Immunoreactivities of gastrin (G-) cells

Abstract

Results of immunocytochemical studies reported by several laboratories suggest that gastrin (G-) cells of the stomach show immunoreactivities for various pituitary hormones (ACTH, met-enkephalin, β-endorphin and growth hormone) in addition to gastrin. By reinvestigating the immunocytochemistry of G-cells we found that these cells exhibited reactivities towards a variety of antisera against enteric, pancreatic and hypophyseal hormones. Gastrin cells can also be “immunostained” by antisera towards proteins unrelated to any peptide hormones (e.g. α-fetoprotein antiserum) and by nonimmune sera. Thus the specificity of immunocytochemical findings in G-cells seems to be uncertain. According to our findings the polyvalent immunoreactivities of G-cells may be caused by a distinct binding capacity for IgG molecules.
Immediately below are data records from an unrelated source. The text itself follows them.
Lemma record_of_Returns scope forwardId d f deleting suspended d' :
  record_of scope forwardId d = Returns ((f, deleting, suspended), d') -> d' = d /\ id f = forwardId.
Proof.
  unfold record_of, find_forward. intros Hr. apply tx_bind_Returns in Hr as (r & d1 & Hf & [E ->]%mret_Returns). tx_inv.
  destruct (db_forwards d !! forwardId); tx_inv. by simplify_eq.
Qed.

Lemma finish_completes now current (f : jsstr) (release : tx unit) where_ change :
  evolves (releases f) release -> forall d, releasable now (current f) d f -> forall u d',
  (_ ← release; _ ← update_operations where_ change; clear_cleanup f) d = Returns (u, d') -> completes now current d d'.
Proof.
  intros Hrel d Hre u d' Hr. tx_inv. etransitivity; [eapply releases_completes; [exact Hre|by eapply Hrel]|].
  etransitivity; [by eapply update_operations_completes|by eapply clear_cleanup_completes].
Qed.

Lemma complete_one_completes now nodeId latest_snapshot report s op :
  evolves (completes now (current_of nodeId s)) (complete_one now nodeId latest_snapshot report s op).
Proof.
  unfold complete_one. intros d u d' Hr. apply tx_bind_Returns in Hr as ([[f deleting] suspended] & d1 & Hrec & Hr).
  apply record_of_Returns in Hrec as [-> Hid]. destruct (bool_decide _) in Hr; [by tx_inv|].
  apply tx_bind_Returns in Hr as (pending & d1 & [-> ->]%query_Returns & Hr).
  destruct (length (pending_of (op_forward_id op.2) d) =? 0)%nat eqn:Hpend; cbn [negb] in Hr; [|by tx_inv].
  apply Nat.eqb_eq in Hpend. rewrite <- Hid in Hpend. pose proof (pending_none _ _ Hpend) as Hret. cbn zeta in Hr.
  apply tx_bind_Returns in Hr as (unsafe & d1 & [-> ->]%query_Returns & Hr).
  set (cur := current_of nodeId s) in *. set (stopped := deleting || _ || _) in Hr. set (none := match latest_snapshot with Some _ => _ | None => _ end) in Hr.
  destruct (stopped && none && _) eqn:E1 in Hr; [|destruct (bool_decide _ && none && _) eqn:E2 in Hr; [|destruct (negb stopped && _) eqn:E3 in Hr; [|by tx_inv]]].
  - propify. assert (Hre : releasable now (cur (id f)) d (id f)) by (split; [done|]; intros k l Hk Hf; left; by eapply unsafe_none).
    destruct deleting; by eapply (finish_completes now cur (id f)); [| |exact Hr]; eauto using releaseForwardSlots_releases, releaseObsoleteSlots_releases.
  - propify. assert (Hre : releasable now (cur (id f)) d (id f)) by (split; [done|]; intros k l Hk Hf; left; by eapply unsafe_none).
    tx_inv. etransitivity; [eapply releases_completes; [exact Hre|by eapply releaseObsoleteSlots_releases]|by eapply update_operations_completes].
  - apply tx_bind_Returns in Hr as (safe & d1 & Hsafe & Hr). destruct safe; cbn [negb] in Hr.
    + apply previousLeasesSafe_true in Hsafe as [-> Hover]. cbn in Hover. rewrite app_nil_r in Hover.
      assert (Hre : releasable now (cur (id f)) d (id f)) by (split; [done|]; exact Hover).
      eapply (finish_completes now cur (id f)); [|exact Hre|exact Hr]. apply releaseObsoleteSlots_releases.
    + tx_inv. by eapply previousLeasesSafe_completes.
Qed.

Lemma authoritative_reads nodeId d l d' : authoritative nodeId d = Returns (l, d') -> d' = d.
Proof. unfold authoritative. intros Hr. tx_inv. by apply select_Returns in Hrun as [-> _]. Qed.

Lemma complete_parts now nodeId report s d u d' : complete now nodeId report s d = Returns (u, d') ->
  exists d1, db_leases d1 = db_leases d /\ db_port_slots d1 = db_port_slots d /\ completes now (current_of nodeId s) d1 d' /\
  forall k r', db_retirements d1 !! k = Some r' -> exists r, db_retirements d !! k = Some r /\
    (r' = r \/ r' = set_safe r /\ outstanding now k r d = []).
Proof.
  unfold complete. intros Hr.
  apply tx_bind_Returns in Hr as (l & d0 & ->%authoritative_reads & Hr). tx_inv.
  apply select_Returns in Hrun as [-> Hsel]. apply settle_loop in Hrun0 as (Hl & Hs & Hret).
  eexists. split_and!; [exact Hl|exact Hs| |].
  - eapply evolves_for_each; [apply _|apply _|intros x; apply complete_one_completes|exact Hr].
  - intros k r' Hk. destruct (Hret k) as [E|[E (r & Hin & Ho)]]; rewrite E in Hk; [by eauto|].
    apply Hsel in Hin as [Hin _]. rewrite Hin in Hk. cbn in Hk. injection Hk as <-. exists r. split; [done|]. by right.
Qed.


(** A Forward under deletion, whose Node was last given an empty Snapshot. *)
Definition deleting_state : Db :=
  let node := ingress_nodeId example_spec in
  let op := MkOperation (js "s1") (js "f1") 4 k_delete s_running 601000 (Some (js "t1")) (Some 16000) true None None None 1000 1000
              (js "u1") (js "k1") (js "sha256:00") 1 None false in
  let s := MkRuntimeSnapshot false node 1 1 (js "1970-01-01T00:00:01.000Z") (js "1970-01-01T00:00:31.000Z") (js "sha256:00") [] [] in
  with_forwards (insert (js "f1") (MkForwardRow (js "s1") 4 example_spec true false (Some (js "u1"))))
    (with_operations (insert (js "o1") op)
      (with_port_slots (insert (node, tcp, 8080) (MkSlotRow (Some (js "f1")) 3 1))
        (with_snapshots (insert (node, 1) (MkSnapshotRow 1 31000 s)) empty_db))).

Lemma deleting_completes : exists d', complete 2000 (ingress_nodeId example_spec) None None deleting_state = Returns (tt, d') /\
  slot d' (ingress_nodeId example_spec, tcp, 8080) = MkSlotRow None 3 1.
Proof. eexists. split; vm_compute; reflexivity. Qed.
This binding of IgG to G-cells seems to be mediated by the Fab fragments of the IgG molecules which may behave like a basic dye and therefore “immunostain” anionic components within G-cells. Thus the significance of the immunocytochemical proof of peptide hormones within G-cells is limited unless extended specificity controls have been performed. The results of specificity controls performed in this study (adsorption controls, use of ascending dilutions of the primary and secondary antisera, comparison of crude antisera and affinity chromatographically purified antibodies) suggest that corticotropin-lipotropin related peptides are not contained in G-cells.